- REQUIRED WORK: The records should be restated exactly from their first line through the line with "split; [reflexivity|]. split;" in it.

- RECORDS SHOWN:
Lemma first_capture_wins_witness :
  square (Game.board (Game.mk [[1; 2]; [0; 1]] 2 true ∅)) ∧
  holds [[1; 2]; [0; 1]] (1, 0) 0 ∧
  Game.gsize (Game.mk [[1; 2]; [0; 1]] 2 true ∅) ≠ 1 ∧
  Game.prisoner_count (Game.mk [[1; 2]; [0; 1]] 2 true ∅) "black" = 0 ∧
  Game.prisoner_count (Game.mk [[1; 2]; [0; 1]] 2 true ∅) "white" = 0 ∧
  ∃ g' n,
    Z.of_nat (length (np_where [[1; 2]; [0; 1]] 2))
      = Z.of_nat (length (np_where (Game.board g') 2)) + n ∧
    Game.handle_click (Game.mk [[1; 2]; [0; 1]] 2 true ∅) 1 0 =
      Some (g', PlaySound ::
                (if bool_decide (n >= 1) then [ShowWinner "Black"] else []) ++
                [Draw (Game.board g') (Game.prisoner_count g' "black")
                      (Game.prisoner_count g' "white")]).
Proof.
  assert (holds [[1; 2]; [0; 1]] (1, 0) 0) as Hholds.
  { split; [unfold in_bounds, shape0; simpl; lia|reflexivity]. }
  split; [by repeat constructor|]. split; [exact Hholds|]. split; [done|].
  split; [reflexivity|]. split; [reflexivity|].
  apply (first_capture_wins (Game.mk [[1; 2]; [0; 1]] 2 true ∅) 1 0);
    [by repeat constructor|exact Hholds|done|reflexivity|reflexivity].
Defined.

(** ** Passing and runs of events *)

(** X11. At size 1 a pass raises [ZeroDivisionError] (in the redraw, after
    the turn was changed).  At any other size a pass gives the turn to the
    other player, redraws, and changes neither the board nor a prisoner
    count; a second pass then goes through as well and gives the turn
    back. *)
Theorem pass_toggles_turn_only (g : Game.t) :
  (Game.gsize g = 1 → Game.pass_move g = None) ∧
  (Game.gsize g ≠ 1 →
   ∃ g1 g2 effs2,
     Game.pass_move g
     = Some (g1, [Draw (Game.board g) (Game.prisoner_count g "black")
                       (Game.prisoner_count g "white")]) ∧
     Game.black_turn g1 = negb (Game.black_turn g) ∧
     Game.board g1 = Game.board g ∧
     (∀ k, Game.prisoner_count g1 k = Game.prisoner_count g k) ∧
     Game.pass_move g1 = Some (g2, effs2) ∧
     Game.black_turn g2 = Game.black_turn g).
Proof.
  destruct (pass_move_spec g) as [Hraise Hret]. split; [done|]. intros Hsize.
  destruct (Hret Hsize) as (g1 & Hpass & Hb & Hs & Ht & Hk).
  destruct (proj2 (pass_move_spec g1)) as (g2 & Hpass2 & _ & _ & Ht2 & _);
    [congruence|].
  exists g1, g2. eexists. split; [done|]. split; [done|]. split; [done|].
  split; [done|]. split; [exact Hpass2|]. rewrite Ht2, Ht. apply negb_involutive.
Qed.
Lemma appending_run_well_formed_witness :
  well_formed Demo.embed
    (run Demo.embed [Delete "t4" 20;
                     CreateOrUpdate "t5" 30 "q30 again" None;
                     CreateOrUpdate "t6" 50 "q50" None] Demo.three).
Proof.
  apply appending_run_well_formed; [apply well_formed_three|].
  vm_compute. tauto.
Defined.

Lemma add_or_update_faq_existing_id_unique_iff_last_witness :
  ¬ ids_unique (add_or_update_faq Demo.embed "t4" 10 "q10 again" None Demo.three).2 ∧
  30 ∉ faiss_ids (add_or_update_faq Demo.embed "t4" 10 "q10 again" None Demo.three).2.
Proof.
  destruct (add_or_update_faq_existing_id_unique_iff_last Demo.embed "t4" 10
              "q10 again" None Demo.three 0
              {| id := 10; question := "q10"; answer := None |}
              dense_three ids_unique_three) as [Hiff Hlost].
  - left.
  - done.
  - split.
    + intros Hu. apply Hiff in Hu. vm_compute in Hu. done.
    + destruct Hlost as [_ Hlost]; [vm_compute; done|].
      by apply (Hlost {| id := 30; question := "q30"; answer := None |}).
Defined.

Lemma delete_faq_removes_one_entry_witness :
  occurrences 20 (faqs (metadata (delete_faq "t4" 20 Demo.three).2)) = 0%nat ∧
  length (index (delete_faq "t4" 20 Demo.three).2) = 2%nat.
Proof.
  destruct (delete_faq_removes_one_entry "t4" 20 Demo.three 1
              {| id := 20; question := "q20"; answer := None |} dense_three)
    as (Hocc & _ & _ & Hlen).
  - right. left.
  - done.
  - by rewrite Hocc, Hlen.
Defined.

Lemma delete_faq_endpoint_twice_witness :
  (delete_faq_endpoint "t4" 20 Demo.three).1 = Respond 20 ∧
  (delete_faq_endpoint "t5" 20 (delete_faq_endpoint "t4" 20 Demo.three).2).1
    = HTTPException 404 "FAQ with ID 20 not found".
Proof.
  destruct (delete_faq_endpoint_twice "t4" "t5" 20 Demo.three 1
              {| id := 20; question := "q20"; answer := None |}
              dense_three ids_unique_three) as (Hfirst & _ & Hsecond).
  - right. left.
  - done.
  - split; [done|]. by rewrite Hsecond.
Defined.

Lemma get_faiss_stats_reports_duplicates_witness :
  unique_faq_ids (get_faiss_stats Demo.three)
    = total_vectors (get_faiss_stats Demo.three).
Proof.
  by apply (get_faiss_stats_reports_duplicates Demo.three); [apply dense_three|].
Defined.

Lemma list_faiss_items_page_witness :
  fi_index <$> list_faiss_items 1 5 Demo.three = [1; 2] ∧
  fi_index <$> list_faiss_items (-1) 5 Demo.three = [2].
Proof.
  split.
  - destruct (list_faiss_items_page 1 5 Demo.three dense_three) as (_ & _ & Hpage).
    by rewrite Hpage.
  - destruct (list_faiss_items_page (-1) 5 Demo.three dense_three) as (Hpage & _).
    by rewrite Hpage.
Defined.

Lemma find_similar_questions_excludes_itself_witness :
  (∃ rs, find_similar_questions Demo.embed Demo.ip 20 float_0_6 5 Demo.three
           = Ok (Respond rs) ∧
         Forall (λ r, sr_id r ≠ 20) rs) ∧
  find_similar_questions Demo.embed Demo.ip 20 float_0_6 (-1) Demo.three
    = Raise AssertionError.
Proof.
  split.
  - destruct (find_similar_questions_excludes_itself Demo.embed Demo.ip 20
                float_0_6 5 Demo.three dense_three) as (_ & _ & Hknown).
    destruct (Hknown "q20" eq_refl) as [_ Hpos]; [done|].
    destruct Hpos as (found & _ & Hanswer & Hspec); [lia|].
    eexists. split; [exact Hanswer|].
    destruct (Hspec _ Hanswer) as (Hrs & _).
    apply Forall_forall. intros r Hr. by apply Hrs in Hr as (_ & ? & _).
  - destruct (find_similar_questions_excludes_itself Demo.embed Demo.ip 20
                float_0_6 (-1) Demo.three dense_three) as (_ & _ & Hknown).
    destruct (Hknown "q20" eq_refl) as [Hneg _]; [done|].
    apply Hneg. lia.
Defined.

Lemma query_on_dense_model_witness :
  query_request Demo.embed Demo.ip float_0_8
    {| req_query := "q20"; req_threshold := Some float_0_6; req_top_k := None |}
    Demo.three = Raise TypeError ∧
  query_request Demo.embed Demo.ip float_0_8
    {| req_query := "q20"; req_threshold := Some float_0_6; req_top_k := Some 0 |}
    Demo.three = Raise AssertionError ∧
  query_request Demo.embed Demo.ip float_0_8
    {| req_query := "q20"; req_threshold := None; req_top_k := Some 3 |}
    Demo.three = Raise TypeError ∧
  query_request Demo.embed Demo.ip float_0_8
    {| req_query := "q20"; req_threshold := None; req_top_k := Some 3 |}
    new_model = Ok (Alternatives []) ∧
  ∃ resp,
    query_request Demo.embed Demo.ip float_0_8
      {| req_query := "q20"; req_threshold := Some float_0_6;
         req_top_k := Some 3 |} Demo.three = Ok resp.
Proof.
  split_and!.
  - by apply (query_on_dense_model Demo.embed Demo.ip float_0_8 _ Demo.three
                dense_three).
  - apply (query_on_dense_model Demo.embed Demo.ip float_0_8 _ Demo.three
             dense_three) with (k := 0); [done|lia].
  - apply (query_on_dense_model Demo.embed Demo.ip float_0_8 _ Demo.three
             dense_three) with (k := 3); [done|lia|done..].
  - apply (query_on_dense_model Demo.embed Demo.ip float_0_8 _ new_model
             (dense_new_model (vec := string))) with (k := 3);
      [done|lia|done..].
  - destruct (query_on_dense_model Demo.embed Demo.ip float_0_8
                {| req_query := "q20"; req_threshold := Some float_0_6;
                   req_top_k := Some 3 |} Demo.three dense_three)
      as (_ & _ & _ & Hpresent).
    destruct (Hpresent 3 float_0_6) as (_ & resp & Hresp & _); [done|lia|done|].
    by exists resp.
Defined.

Lemma stored_check_kept_by_imports_erased_by_delete_witness :
  get_consistency_status
    (delete_faq "t6" 20
       (save_consistency_result "t4" "t5" initial_result Demo.three)).2 = NeverRun.
Proof.
  by apply (stored_check_kept_by_imports_erased_by_delete Demo.embed (λ _, "t")
              []).
Defined.

Lemma bulk_index_new_items_appended_witness :
  positions (bulk_index Demo.embed (λ _, "t4")
               [Demo.faq 40 "q40"; Demo.faq 50 "q50"] Demo.three).2
    = [(0, 10); (1, 20); (2, 30); (3, 40); (4, 50)].
Proof.
  destruct (bulk_index_new_items_appended Demo.embed (λ _, "t4")
              [Demo.faq 40 "q40"; Demo.faq 50 "q50"] Demo.three
              well_formed_three) as (_ & Hfaqs & _).
  - compute_done.
  - apply Forall_forall. compute_done.
  - unfold positions. by rewrite Hfaqs.
Defined.

Lemma perform_check_reaches_the_listing_witness :
  faiss_ids (perform_check Demo.embed (λ _, "t4")
               (HttpResponse 200 (inr [Demo.faq 10 "q10"; Demo.faq 50 "q50"]))
               Demo.three).1 = {[10; 50]}.
Proof.
  destruct (perform_check_reaches_the_listing Demo.embed (λ _, "t4")
              (λ _, "t5") [Demo.faq 10 "q10"; Demo.faq 50 "q50"] Demo.three
              well_formed_three) as (Hids & _).
  - compute_done.
  - rewrite Hids. simpl. set_solver.
Defined.

Lemma update_faq_writes_last_position_witness :
  (update_faq Demo.embed "t4" 21 (Demo.faq 20 "q20 again") Demo.three).2
    = Demo.three ∧
  ∃ idx, (update_faq Demo.embed "t4" 20 (Demo.faq 20 "q20 again") Demo.three).1
           = Respond (20, idx).
Proof.
  destruct (update_faq_writes_last_position Demo.embed "t4" "t5" 21
              (Demo.faq 20 "q20 again") Demo.three) as [Hbad _].
  destruct (update_faq_writes_last_position Demo.embed "t4" "t5" 20
              (Demo.faq 20 "q20 again") Demo.three) as [_ Hgood].
  split.
  - by rewrite Hbad.
  - destruct (Hgood eq_refl dense_three) as (idx & Hidx & _). by exists idx.
Defined.

Lemma reset_then_bulk_index_witness :
  fi_index <$>
    list_faiss_items 0 10
      (bulk_index Demo.embed (λ _, "t6") [Demo.faq 40 "q40"; Demo.faq 50 "q50"]
         (reset_faiss_index "t4" "t5" Demo.three)).2 = [0; 1].
Proof.
  destruct (reset_then_bulk_index Demo.embed (λ _, "t6")
              [Demo.faq 40 "q40"; Demo.faq 50 "q50"] "t4" "t5" 10 Demo.three)
    as (_ & Hpage & _).
  - compute_done.
  - lia.
  - by rewrite Hpage.
Defined.
(** X18.  A scan and its watchdog.  In [active], a trigger outside the
    cooldown sends the capture command and moves to [scanning].  If
    nothing else happens, the watchdog turns that into [scan_failed].  If
    a word is submitted before the watchdog wakes, the watchdog wakes to a
    phase that is no longer a scanning one and changes nothing. *)
Theorem scan_and_watchdog now (t1 t2 t3 : time) (data_word : string) w :
  (2 <= now - last_trigger_at (state w))%Qc →
  phase (state w) = Active →
  phase (state (on_trigger now w)) = Scanning
  ∧ SnapshotCmd ∈ outbox (on_trigger now w)
  ∧ state (run words
             [Trigger now; Fire (length (tasks w)) t1; Fire (length (tasks w)) t2]
             w)
    = set_phase ScanFailed (set_last_trigger_at now (state w))
  ∧ state (run words
             [Trigger now; Fire (length (tasks w)) t1; Submit data_word t2;
              Fire (length (tasks w)) t3] w)
    = state (run words
               [Trigger now; Fire (length (tasks w)) t1; Submit data_word t2] w).
Proof.
  intros Hfar Hp.
  rewrite !run_cons. cbn [step run foldl].
  destruct (on_trigger_from_active now w Hfar Hp) as (Hs1 & Ht1 & Hcmd).
  set (w1 := on_trigger now w) in *.
  set (i := length (tasks w)).
  destruct (fire_view i t1 w1 WatchdogStart) as [Hs2 Ht2].
  { rewrite Ht1. by apply list_lookup_middle. }
  cbn [run_task scan_watchdog fst snd] in Hs2, Ht2.
  rewrite Ht1 in Ht2. unfold i in Ht2. rewrite insert_middle in Ht2. fold i in Ht2.
  set (w2 := fire i t1 w1) in *.
  assert (phase (state w2) = Scanning) as Hp2 by (by rewrite Hs2, Hs1).
  split_and!; [by rewrite Hs1 | done | |].
  - destruct (fire_view i t2 w2 (WatchdogSleep11 (round_id (state w2)))) as [Hs3 _].
    { rewrite Ht2, Hs2. by apply list_lookup_middle. }
    rewrite (watchdog_elapsed t2 w2 Hp2) in Hs3. cbn [fst] in Hs3.
    rewrite emit_state_state in Hs3. by rewrite Hs3, Hs2, Hs1.
  - assert (bonus_round_phase (phase (state w2)) = false) as Hgate
      by (by rewrite Hp2).
    set (w3 := fst (submit words data_word t2 w2)).
    assert (phase (state w3) = Idle) as Hp3.
    { unfold w3. rewrite (submit_standard words data_word t2 w2 Hgate).
      cbn [fst]. by rewrite emit_state_state. }
    assert (tasks w3 = tasks w ++ [WatchdogSleep11 (round_id (state w1));
                                   ClearResultSleep5]) as Ht3.
    { unfold w3. rewrite (submit_standard words data_word t2 w2 Hgate).
      cbn [fst]. rewrite emit_state_tasks. cbn [start_background_task tasks set_state].
      by rewrite Ht2, <- app_assoc. }
    destruct (fire_view i t3 w3 (WatchdogSleep11 (round_id (state w1)))) as [Hs4 _].
    { rewrite Ht3. by apply list_lookup_middle. }
    rewrite watchdog_answered in Hs4 by (by rewrite Hp3). done.
Qed.
End rounds.

(** ** The [/ocr] handler *)

Section ocr_handler.
Context (upper : string → string) (vision : string → string + string).
Implicit Types (s image data prefix rest text : string) (c : ascii).

Lemma str_in_comma_cons c s :
  str_in "," (String c s) = false ↔ c ≠ ","%char ∧ str_in "," s = false.
Proof.
  cbn [str_in Strings.String.prefix].
  destruct (ascii_dec "," c) as [<- | Hne].
  - split; [by destruct s | by intros [? _]].
  - cbn [orb]. split; [intros Hs; split; [congruence | done] | by intros [_ ?]].
Qed.

Lemma str_in_comma_here s : str_in "," (String "," s) = true.
Proof.
  destruct (str_in "," (String "," s)) eqn:Hc; [done |].
  by apply str_in_comma_cons in Hc as [? _].
Qed.

Lemma str_in_comma_later c s : str_in "," s = true → str_in "," (String c s) = true.
Proof.
  intros Hs. destruct (str_in "," (String c s)) eqn:Hc; [done |].
  apply str_in_comma_cons in Hc as [_ Hc]. congruence.
Qed.

Lemma split_no_comma s : str_in "," s = false → split "," s = [s].
Proof.
  induction s as [|c s IH]; [done |].
  intros [Hc Hs]%str_in_comma_cons.
  cbn [split]. rewrite bool_decide_eq_false_2 by done. by rewrite (IH Hs).
Qed.

Lemma split_at_comma prefix s :
  str_in "," prefix = false →
  split "," (prefix +:+ String "," s) = prefix :: split "," s.
Proof.
  induction prefix as [|c prefix IH].
  - by intros _.
  - intros [Hc Hs]%str_in_comma_cons.
    change (String c prefix +:+ String "," s)
      with (String c (prefix +:+ String "," s)).
    cbn [split]. rewrite bool_decide_eq_false_2 by done.
    by rewrite (IH Hs).
Qed.

Lemma str_in_comma_app prefix s : str_in "," (prefix +:+ String "," s) = true.
Proof.
  induction prefix as [|c prefix IH].
  - apply str_in_comma_here.
  - change (String c prefix +:+ String "," s)
      with (String c (prefix +:+ String "," s)).
    by apply str_in_comma_later.
Qed.

Lemma split_length s : (1 ≤ length (split "," s))%nat.
Proof.
  induction s as [|c s IH]; cbn [split]; [simpl; lia |].
  case_bool_decide; [simpl; lia |].
  destruct (split "," s); simpl in *; lia.
Qed.

Lemma split_comma_second s :
  str_in "," s = true → is_Some (split "," s !! 1%nat).
Proof.
  induction s as [|c s IH]; [done |].
  intros Hin. cbn [split].
  case_bool_decide as Hc.
  - pose proof (split_length s).
    destruct (split "," s); simpl in *; [lia | by eexists].
  - assert (str_in "," s = true) as Hs.
    { destruct (str_in "," s) eqn:Hs; [done |].
      assert (str_in "," (String c s) = false) by (by apply str_in_comma_cons).
      congruence. }
    destruct (IH Hs) as [x Hx].
    destruct (split "," s) as [| seg rest]; [done |]. by exists x.
Qed.

(** X19.  The image data handed to the vision service is never out of
    range: the lookup [split(",")[1]] runs only on a string with a comma
    and always finds its element.  A string without comma is passed
    whole; a string [prefix,data] loses its prefix; and of
    [prefix,data,rest] only [data] is kept. *)
Theorem image_payload_found image prefix data rest :
  str_in "," prefix = false →
  str_in "," data = false →
  is_Some (image_payload image)
  ∧ image_payload data = Some data
  ∧ image_payload (prefix +:+ String "," data) = Some data
  ∧ image_payload (prefix +:+ String "," (data +:+ String "," rest)) = Some data.
Proof.
  intros Hp Hd. split_and!.
  - unfold image_payload. destruct (str_in "," image) eqn:Hc; [| by eexists].
    by apply split_comma_second.
  - unfold image_payload. by rewrite Hd.
  - unfold image_payload. rewrite str_in_comma_app.
    rewrite split_at_comma by done. simpl. by rewrite split_no_comma.
  - unfold image_payload. rewrite str_in_comma_app.
    rewrite !split_at_comma by done. done.
Qed.

(** X20.  The answer [No image data] with status 400 is given exactly
    when the image data is empty: the key is missing, the string is
    empty, or nothing stands between the first comma and the next.  The
    vision service plays no part in it. *)
Theorem ocr_no_image_data image :
  (ocr upper vision image = OcrError "No image data" 400
   ↔ image_payload image = Some "")
  ∧ ocr upper vision "" = OcrError "No image data" 400.
Proof.
  split; [| done]. unfold ocr.
  destruct (image_payload image) as [data |]; [| done].
  case_bool_decide as Hd.
  - by rewrite Hd.
  - split; [| by intros [= ?]]. by destruct (vision data).
Qed.

Lemma keep_valid_letters_valid s :
  Forall (λ c, c ∈ valid_letters) (Strings.String.list_ascii_of_string (keep_valid_letters s)).
Proof.
  induction s as [|c s IH]; cbn [keep_valid_letters]; [constructor |].
  case_bool_decide; [by constructor | done].
Qed.

Lemma keep_valid_letters_idemp s :
  keep_valid_letters (keep_valid_letters s) = keep_valid_letters s.
Proof.
  induction s as [|c s IH]; cbn [keep_valid_letters]; [done |].
  case_bool_decide as Hc; [| done].
  cbn [keep_valid_letters]. by rewrite (bool_decide_eq_true_2 _ Hc), IH.
Qed.

Lemma keep_valid_letters_length s :
  (String.length (keep_valid_letters s) ≤ String.length s)%nat.
Proof.
  induction s as [|c s IH]; cbn [keep_valid_letters]; [done |].
  case_bool_decide; simpl; lia.
Qed.

(** X21.  Whatever the vision service answers, the letters returned are
    letters of the fixed alphabet ACEFILMOPRSTVY only, cleaning them
    again changes nothing, and they are no more than the raw text
    holds. *)
Theorem ocr_letters_in_alphabet image (letters raw : string) :
  ocr upper vision image = OcrLetters letters raw →
  Forall (λ c, c ∈ valid_letters) (Strings.String.list_ascii_of_string letters)
  ∧ keep_valid_letters letters = letters
  ∧ letters = keep_valid_letters raw
  ∧ (String.length letters ≤ String.length raw)%nat.
Proof.
  unfold ocr.
  destruct (image_payload image) as [data |]; [| done].
  case_bool_decide; [done |].
  destruct (vision data) as [text | err]; [| done].
  intros [= <- <-].
  split_and!; [apply keep_valid_letters_valid | apply keep_valid_letters_idemp
              | done | apply keep_valid_letters_length].
Qed.

(** X22.  The prompt asks the vision service to answer NONE when it sees
    no letters.  That answer is cleaned like any other text: its O and E
    are letters of the alphabet, so the handler reports the letters OE. *)
Theorem ocr_none_is_cleaned image data text :
  image_payload image = Some data →
  data ≠ "" →
  vision data = inl text →
  upper (strip text) = "NONE" →
  ocr upper vision image = OcrLetters "OE" "NONE".
Proof.
  intros Hpay Hdata Hvis Hup. unfold ocr.
  rewrite Hpay, (bool_decide_eq_false_2 _ Hdata), Hvis. cbn zeta.
  by rewrite Hup.
Qed.
End ocr_handler.

(** ** Instances of the properties above *)

(** Decide a closed decidable proposition by evaluation. *)
Ltac by_evaluation := apply (bool_decide_unpack _); vm_compute; exact I.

- RESPONSE TO THIS TASK:
Lemma first_capture_wins_witness :
  square (Game.board (Game.mk [[1; 2]; [0; 1]] 2 true ∅)) ∧
  holds [[1; 2]; [0; 1]] (1, 0) 0 ∧
  Game.gsize (Game.mk [[1; 2]; [0; 1]] 2 true ∅) ≠ 1 ∧
  Game.prisoner_count (Game.mk [[1; 2]; [0; 1]] 2 true ∅) "black" = 0 ∧
  Game.prisoner_count (Game.mk [[1; 2]; [0; 1]] 2 true ∅) "white" = 0 ∧
  ∃ g' n,
    Z.of_nat (length (np_where [[1; 2]; [0; 1]] 2))
      = Z.of_nat (length (np_where (Game.board g') 2)) + n ∧
    Game.handle_click (Game.mk [[1; 2]; [0; 1]] 2 true ∅) 1 0 =
      Some (g', PlaySound ::
                (if bool_decide (n >= 1) then [ShowWinner "Black"] else []) ++
                [Draw (Game.board g') (Game.prisoner_count g' "black")
                      (Game.prisoner_count g' "white")]).
Proof.
  assert (holds [[1; 2]; [0; 1]] (1, 0) 0) as Hholds.
  { split; [unfold in_bounds, shape0; simpl; lia|reflexivity]. }
  split; [by repeat constructor|]. split; [exact Hholds|]. split; [done|].
  split; [reflexivity|]. split; [reflexivity|].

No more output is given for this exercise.